Non-Clustering: The "Cocktail Party Problem", allows you to find structure in a chaotic environment.

Linear Regression with One Variable¶

Model Representation¶

To establish notation for future use, we use:

$x_{i}$ to denote the "input" variables(also called input features);
$y_{i}$ to denote the "output" variables we are trying to predict.
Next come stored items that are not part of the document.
Lemma get_file_list_run m p n id ids : ready m p n -> im_dirs im id = Some ids -> 8 * Z.of_nat (length ids) + 32 <= n ->
  exists m', let k := 8 * Z.of_nat (length ids) in
    rdfs_get_file_list_from_dir_id id (hstate m p s) = Ok (p + 8, Z.of_nat (length ids)) (hstate m' (p + (k + 8)) s)
    /\ ldn 8 m' p = Some k /\ named_list (hstate m' (p + (k + 8)) s) (p + 8) ids (im_names im)
    /\ front m' (p + (k + 8)) nx (n - (k + 8)) /\ same_on (beyond p nx n) m m' /\ m_valid m' = m_valid m.
Proof.
  intros [I F A] E Hn. destruct (ia_range _ _ _ _ _ I) as [R0 R1]. destruct (ia_header _ _ _ _ _ I) as [H0 H1].
  destruct (ia_dir _ _ _ _ _ I id ids E) as (dir & off & E1 & E2 & L1 & L2 & L3 & B1 & B2 & L4).
  set (k := 8 * Z.of_nat (length ids)) in *. pose proof (fr_fits _ _ _ _ F) as [_ Fn]. pose proof (fr_pos _ _ _ _ F).
  destruct (kmalloc_front s m p nx n k F) as (m1 & R & Lk & F1 & S1 & V1); [lia|lia|].
  pose proof (image_same _ m1 _ _ _ _ _ I S1 A) as I1. destruct (ia_dir _ _ _ _ _ I1 id ids E) as (dir' & off' & _ & _ & L1' & L2' & _ & _ & _ & L4').
  assert (dir' = dir /\ off' = off) as [-> ->].
  { assert (Same : forall a, lo <= a -> a + 8 <= hi -> ldn 8 m1 a = ldn 8 m a) by (intros a Ha Hb; apply ldn_ext; intros i Hi; apply S1, A; lia).
    rewrite Same in L1', L2' by lia. rewrite L1 in L1'. rewrite L2 in L2'. by injection L1' as <-; injection L2' as <-. }
  set (src := rdfs_start g + dir + off + 96) in *.
  assert (Dj : k <= 0 \/ src + k <= p \/ p + n <= src).
  { destruct (Z_lt_le_dec k 1); [lia|right]. pose proof (A src ltac:(lia)) as A1. pose proof (A (src + k - 1) ltac:(lia)) as A2.
    destruct (Z_le_gt_dec (p + n) src); [by right|]. left. unfold beyond in A1, A2.
    destruct (Z_lt_le_dec (src + k - 1) p); [lia|]. pose proof (A (Z.max p src) ltac:(lia)) as A3. unfold beyond in A3. lia. }
  destruct (copy_words s (p + (k + 8)) src (p + 8) ids (length ids) m1 0) as (m2 & L & C & S2 & V2);
    [lia|done|intros a Ha; rewrite V1; apply F; lia|lia|lia|lia|lia|lia|intros j c Hj; lia|].
  assert (Sall : same_on (beyond p nx n) m m2).
  { eapply same_on_trans; [exact S1|]. eapply same_on_weaken; [|exact S2]. unfold beyond. intros a Ha. lia. }
  pose proof (image_same _ m2 _ _ _ _ _ I Sall A) as I2.
  assert (Keep : forall a, a + 8 <= p + 8 \/ p + 8 + k <= a -> ldn 8 m2 a = ldn 8 m1 a) by (intros a Ha; apply ldn_ext; intros i Hi; apply S2; lia).
  exists m2. cbv zeta. split; [|split; [rewrite Keep by lia; done|split; [|split; [|split; [done|by rewrite V2]]]]].
  - unfold rdfs_get_file_list_from_dir_id, dir_entry, get_rdfs, ent_data_entry_size, ptr_add, SIZEOF_ENTRY. rewrite bind_assoc, bind_get, bind_ret.
    cbn [k_rdfs hstate with_mem with_first_free with_heap]. fold g. uw.
    rewrite (bind_ok _ _ _ _ _ (load64_ok (hstate m p s) _ _ L3)). cbv zeta.
    replace (k / 8) with (Z.of_nat (length ids)) by (unfold k; Z.to_euclidean_division_equations; lia).
    rewrite u64_small by lia. replace (Z.of_nat (length ids) * 8) with k by lia. rewrite (bind_ok _ _ _ _ _ R).
    assert (DL : DATA_LOCATION (first_file g + 96 * id) (hstate m1 (p + (k + 8)) s) = Ok src (hstate m1 (p + (k + 8)) s)).
    { unfold DATA_LOCATION, get_rdfs, hdr_file_directory_size, ent_data_block_offset, ptr_add, SIZEOF_HEADER. rewrite bind_get.
      cbn [k_rdfs hstate with_mem with_first_free with_heap]. fold g. uw.
      rewrite (bind_ok _ _ _ _ _ (load64_ok (hstate m1 _ s) _ _ L1')), (bind_ok _ _ _ _ _ (load64_ok (hstate m1 _ s) _ _ L2')).
      unfold src. uw. done. }
    rewrite (bind_ok _ _ _ _ _ DL). fold (copy_word_body src (p + 8) (Z.of_nat (length ids))).
    by rewrite (bind_ok _ _ _ _ _ (loops_loop _ _ _ _ _ _ L ltac:(lia))).
  - split; [lia|]. split; [lia|]. intros i c Ec. split; [by apply C|].
    destruct (ia_name _ _ _ _ _ I2 id ids c E) as (N1 & N2 & N3); [by eapply list_elem_of_lookup_2|].
    cbn [k_rdfs k_mem hstate with_mem with_first_free with_heap]. fold g. split; [lia|]. split; [lia|done].
  - apply (front_keep m1); [done|eapply same_on_weaken; [|exact S2]; intros a Ha; cbv beta; lia|done].
Qed.
Lemma entries_walk path : match walk (im_of l) 0 path with
  | Found k => exists j x, k = Z.of_nat j /\ l !! j = Some x /\ find_node root path = Some (e_node x)
  | Missing _ | NotADirectory => find_node root path = None
  end.
Proof using HT.
  destruct (entries_spec root) as (F & (e & E & En) & B). rewrite <- En. apply (walk_tree l F) with (i := 0%nat); [|exact E].
  intros x name ch Hx Ex. rewrite Forall_forall in B. destruct (HT _ (B x Hx)) as [_ H]. by rewrite Ex in H.
Qed.

Lemma loaded_beyond m p nx n : same_on (beyond p nx n) (k_mem s) m -> (forall x, a <= x < a + Z.of_nat (length out) -> beyond p nx n x) -> loaded m a out.
Proof using HL. intros S A i b E. pose proof (lookup_lt_Some _ _ _ E). rewrite (S (a + Z.of_nat i)) by (apply A; lia). by apply HL. Qed.
End roundtrip.

(** ** Properties *)

(** C2. Every file of a tree can be read back: the image the script builds from the
    tree, mounted by the kernel, resolves the path of a file and reads exactly
    the content of the file, whatever the size of the pieces; a path the tree
    does not have is not opened. *)
Theorem ramdisk_roundtrip s root out a segs p n post path c l flags buf size fuel :
  ramdisk root = Some out -> tree_ok root -> loaded (k_mem s) a out -> 0 < a /\ a + Z.of_nat (length out) < 2 ^ 64 /\ Z.of_nat (length out) < 2 ^ 63 ->
  heap_rep s segs -> frees (heap_start_adr (k_heap s)) segs = (p, n) :: post ->
  (forall x, a <= x < a + Z.of_nat (length out) -> beyond p (first_of post END_OF_HEAP) n x) ->
  cstr (k_mem s) path (c :: l) -> 0 <= path -> path + 1 + Z.of_nat (length l) < 2 ^ 64 ->
  (forall x, path <= x <= path + 1 + Z.of_nat (length l) -> beyond p (first_of post END_OF_HEAP) n x) ->
  path_fits (im_of (entries root)) n (components [] l) -> walk (im_of (entries root)) 0 (components [] l) <> NotADirectory ->
  valid_range (k_mem s) buf size -> 0 < size < 2 ^ 63 -> 0 <= buf /\ buf + size < 2 ^ 64 ->
  buf + size <= a \/ a + Z.of_nat (length out) <= buf ->
  match find_node root (components [] l) with
  | Some (file _ data) => Z.of_nat (length data) < Z.of_nat fuel ->
      exists s', mount_and_read fuel a path flags buf size s = Ok (Some data) s'
  | Some (directory _ _) => True
  | None => exists s', mount_and_read fuel a path flags buf size s = Ok None s'
  end.
Proof.
  intros HG HT HL HA HR EF Ap C P0 P1 Pp PF NW V Hs HB Hd. destruct (mounted root out a HG HT HA (k_mem s) HL) as [La I].
  set (s1 := with_rdfs (RdfsGlobals a (a + 96) (Z.of_nat (length (entries root)))) s).
  assert (R1 : rdfs_init a s = Ok 0 s1) by (apply rdfs_init_run; [done|lia|]; destruct (ramdisk_layout root out _ a HG HT HL) as [_ Len]; pose proof (sum_sizes_nonneg (entries root)); lia).
  destruct (path_run s1 (im_of (entries root)) a (a + Z.of_nat (length out)) segs p n post path c l) as (m & S & Vm & R); [done..|].
  pose proof (entries_walk root HT (components [] l)) as W.
  unfold mount_and_read. rewrite (bind_ok _ _ _ _ _ R1). unfold rdfs_open_file.
  destruct (walk (im_of (entries root)) 0 (components [] l)) as [id|b|]; [|rewrite W|done].
  2: { eexists. rewrite (bind_assoc), (bind_ok _ _ _ _ _ R). done. }
  destruct R as [R _]. destruct W as (j & x & -> & Ex & ->). destruct (e_node x) as [name data|] eqn:En; [|done]. intros Hf.
  rewrite bind_assoc, (bind_ok _ _ _ _ _ R), bind_ret.
  pose proof (loaded_beyond s out a HL m _ _ _ S Ap) as HLm. destruct (ramdisk_layout root out m a HG HT HLm) as [Lm Len].
  destruct (sum_sizes_take _ _ _ Ex) as [S0 S1]. assert (Esz : e_size x = Z.of_nat (length data)) by (unfold e_size; by rewrite En).
  pose proof (lookup_lt_Some _ _ _ Ex).
  set (loc := a + 96 + 96 * Z.of_nat (length (entries root)) + sum_sizes (take j (entries root))) in *.
  assert (FA : file_at (with_mem m s1) (Z.of_nat j) loc data) by (eapply layout_file; [exact Lm|reflexivity|exact Ex|exact En|lia|lia|lia]).
  destruct (read_chunks_run fuel (with_mem m s1) (rdfs_open_file_id (Z.of_nat j) flags) loc data buf size FA) as (s' & Rc); [cbn; lia|done| |cbn; lia|].
  { unfold s1; split; cbn [k_mem k_rdfs with_mem with_rdfs first_file rdfs_start file_id rdfs_open_file_id]; [intros y Hy; rewrite Vm; by apply V|done| | |]; unfold loc; lia. }
  exists s'. cbn [rdfs_open_file_id index] in Rc. by rewrite (bind_ok _ _ _ _ _ Rc).
Qed.

(** ** Concrete instances *)

(** "/config/a.txt" with the text "Hi" and "/b" with the text "yes". *)
Definition sample_tree : node :=
  directory [] [directory (str "config") [file (str "a.txt") (str "Hi")]; file (str "b") (str "yes")].
Definition sample_image : list Z := default [] (ramdisk sample_tree).

(** The image at 4096, paths and a buffer after it, a heap of 2048 bytes at 8192. *)
Definition place (a : Z) (l : list Z) : list (Z * Z) := imap (fun i b => (a + Z.of_nat i, b)) l.
Definition unmounted : kstate :=
  with_heap (HeapGlobals 0 0 0 2048)
    (boot_state (fun a => (4096 <=? a) && (a <? 10240))
      (list_to_map (place 4096 sample_image ++ place 5120 (str "/config/a.txt") ++ place 5200 (str "/config/b"))) 1).
Definition unmounted_heap : kstate := exec (kmalloc_init 8192) unmounted.

Lemma sample_tree_ok : tree_ok sample_tree.
Proof.
  repeat first [apply tree_ok_directory|apply tree_ok_file|constructor]; try (vm_compute; congruence); repeat constructor; vm_compute; congruence.
Qed.

Definition loadedb (m : mem) (a : Z) (l : list Z) : bool :=
  forallb (fun '(i, b) => bool_decide (ld8 m i = Some b)) (place a l).
Lemma loadedb_ok m a l : loadedb m a l = true -> loaded m a l.
Proof.
  unfold loadedb, loaded, place. rewrite forallb_forall. intros H i b E. specialize (H (a + Z.of_nat i, b)).
  apply bool_decide_eq_true in H; [done|]. apply list_elem_of_In, list_elem_of_lookup. exists i. rewrite list_lookup_imap, E. done.
Qed.

Lemma unmounted_heap_run : exists m, unmounted_heap = hstate m 8192 (init_heap unmounted 8192) /\ heap_rep unmounted_heap [Free 2048]
  /\ same_on (fun a => a < 8192) (k_mem unmounted) m /\ m_valid m = m_valid (k_mem unmounted).
Proof.
  destruct (kmalloc_init_run unmounted 8192) as (m & R & Rep & _ & S & V); [lia|reflexivity|vm_compute; congruence|reflexivity|reflexivity| |].
  { intros a Ha. cbn [k_heap unmounted with_heap kheap_size] in Ha. cbn [k_mem unmounted with_heap boot_state m_valid]. lia. }
  assert (E : unmounted_heap = hstate m 8192 (init_heap unmounted 8192)) by (unfold unmounted_heap, exec; by rewrite R).
  exists m. split; [done|]. split; [by rewrite E|]. split; [|done]. eapply same_on_weaken; [|exact S]. cbv beta. lia.
Qed.

Lemma unmounted_heap_loaded a l : loadedb (k_mem unmounted) a l = true -> a + Z.of_nat (length l) <= 8192 -> loaded (k_mem unmounted_heap) a l.
Proof.
  destruct unmounted_heap_run as (m & E & _ & S & _). intros L Hl i b Eb. pose proof (lookup_lt_Some _ _ _ Eb).
  rewrite E. cbn [k_mem hstate with_mem]. rewrite (S (a + Z.of_nat i)) by lia. by apply (loadedb_ok _ _ l L).
Qed.

Lemma ramdisk_roundtrip_witness :
  exists s', mount_and_read 3 4096 5120 0 6000 1 unmounted_heap = Ok (Some (str "Hi")) s'.
Proof.
  destruct unmounted_heap_run as (m & E & Rep & S & V).
  assert (Len : length sample_image = 509%nat) by (vm_compute; reflexivity).
  assert (L : loaded (k_mem unmounted_heap) 4096 sample_image) by (apply unmounted_heap_loaded; [vm_compute; reflexivity|lia]).
  assert (P : loaded (k_mem unmounted_heap) 5120 (str "/config/a.txt" ++ replicate 1 0)) by (apply unmounted_heap_loaded; [vm_compute; reflexivity|cbn; lia]).
  refine (ramdisk_roundtrip unmounted_heap sample_tree sample_image 4096 [Free 2048] 8192 2048 [] 5120 47 (str "config/a.txt") 0 6000 1 3
    _ sample_tree_ok L _ Rep _ _ _ _ _ _ _ _ _ _ _ _ _).
  - vm_compute. reflexivity.
  - vm_compute. repeat split; reflexivity.
  - rewrite E. reflexivity.
  - intros x Hx. unfold beyond, END_OF_HEAP. cbn [first_of]. lia.
  - apply (loaded_cstr _ _ _ 1 P); [repeat constructor; lia|lia].
  - lia.
  - cbn. lia.
  - cbn [length str]. unfold beyond, END_OF_HEAP. cbn [first_of]. lia.
  - apply path_fitsb_ok. vm_compute. reflexivity.
  - vm_compute. congruence.
  - intros x Hx. rewrite E. cbn [k_mem hstate with_mem]. rewrite V. cbn [k_mem unmounted with_heap boot_state m_valid]. lia.
  - lia.
  - lia.
  - right. vm_compute. congruence.
  - vm_compute. reflexivity.
Defined.

(** "/config/b" in the mounted image: the name and the list of "/config" stay allocated. *)
Definition mounted_sample : kstate := with_rdfs (RdfsGlobals 4096 4192 (Z.of_nat (length (entries sample_tree)))) unmounted_heap.

Lemma path_resolves_witness :
  exists m, same_on (beyond 8192 END_OF_HEAP 2048) (k_mem mounted_sample) m /\ m_valid m = m_valid (k_mem mounted_sample)
    /\ rdfs_file_get_id_from_path 5200 mounted_sample = Ok None (with_mem m (with_first_free (8192 + 26) mounted_sample)).
Proof.
  destruct unmounted_heap_run as (m & E & Rep & S & V).
  assert (Len : length sample_image = 509%nat) by (vm_compute; reflexivity).
  assert (HG : ramdisk sample_tree = Some sample_image) by (vm_compute; reflexivity).
  assert (L : loaded (k_mem unmounted_heap) 4096 sample_image) by (apply unmounted_heap_loaded; [vm_compute; reflexivity|lia]).
  assert (P : loaded (k_mem unmounted_heap) 5200 (str "/config/b" ++ replicate 1 0)) by (apply unmounted_heap_loaded; [vm_compute; reflexivity|cbn; lia]).
  destruct (mounted sample_tree sample_image 4096 HG sample_tree_ok ltac:(lia) _ L) as [_ I]. clear L.
  unfold mounted_sample. generalize dependent unmounted_heap. intros u E Rep P I.
  assert (W : walk (im_of (entries sample_tree)) 0 (components [] (str "config/b")) = Missing 26) by (vm_compute; reflexivity).
  assert (EF : frees (heap_start_adr (k_heap (with_rdfs (RdfsGlobals 4096 4192 (Z.of_nat (length (entries sample_tree)))) u))) [Free 2048] = [(8192, 2048)]).
  { cbn [k_heap with_rdfs]. rewrite E. reflexivity. }
  pose proof (path_resolves (with_rdfs (RdfsGlobals 4096 4192 (Z.of_nat (length (entries sample_tree)))) u) (im_of (entries sample_tree)) 4096 (4096 + Z.of_nat (length sample_image)) [Free 2048] 8192 2048 [] 5200 47 (str "config/b")
    Rep EF I) as R. rewrite W in R. apply R.
  - intros x Hx. unfold beyond, END_OF_HEAP. cbn [first_of]. lia.
  - apply (loaded_cstr _ _ _ 1 P); [repeat constructor; lia|lia].
  - lia.
  - cbn. lia.
  - cbn [length str]. unfold beyond, END_OF_HEAP. cbn [first_of]. lia.
  - apply path_fitsb_ok. vm_compute. reflexivity.
  - congruence.
Defined.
A pair $(x_{i}, y_{i})$ is called a training example and a list of training example is called a training set.

We also use:

$X$ to denote the space of input values;
$Y$ to denote the space of output values;

To describe the supervised learning problem more formally, our goal is, given a training set, to learn a function $h : X \to Y$ so that $h (x)$ is a "good" predictor for the corresponding value of $y$ . For history reason, the function $h$ is called a hypothesis. The process is like this:

  +----------------+
  |                |
  |  Training set  |
  |                |
  +-------+--------+
          |
          |
          |
  +-------v--------+
  |                |
  |  Learning      |
  |  algorithm     |
  +-------+--------+
          |
          |
          |
       +--v--+
       |     |
x +---->  h  +-----> y
       |     |
       +-----+

Cost Function¶

we can measure the accuracy of our hypothesis function by using a cost function. The most common cost function is "Squared error function" or called "Mean squared error": $J (θ_{0}, θ_{1}) = \frac{1}{2 m} \sum_{i = 1}^{m} (\hat{y_{i}} - y_{i})^{2} = \frac{1}{2 m} \sum_{i = 1}^{m} (h_{θ} (x_{i}) - y_{i})^{2}$ The mean is halved $(\frac{1}{2})$ as a convenience for the computation of the gradient descent, as the derivative term of the square function will cancel out the $\frac{1}{2}$ term.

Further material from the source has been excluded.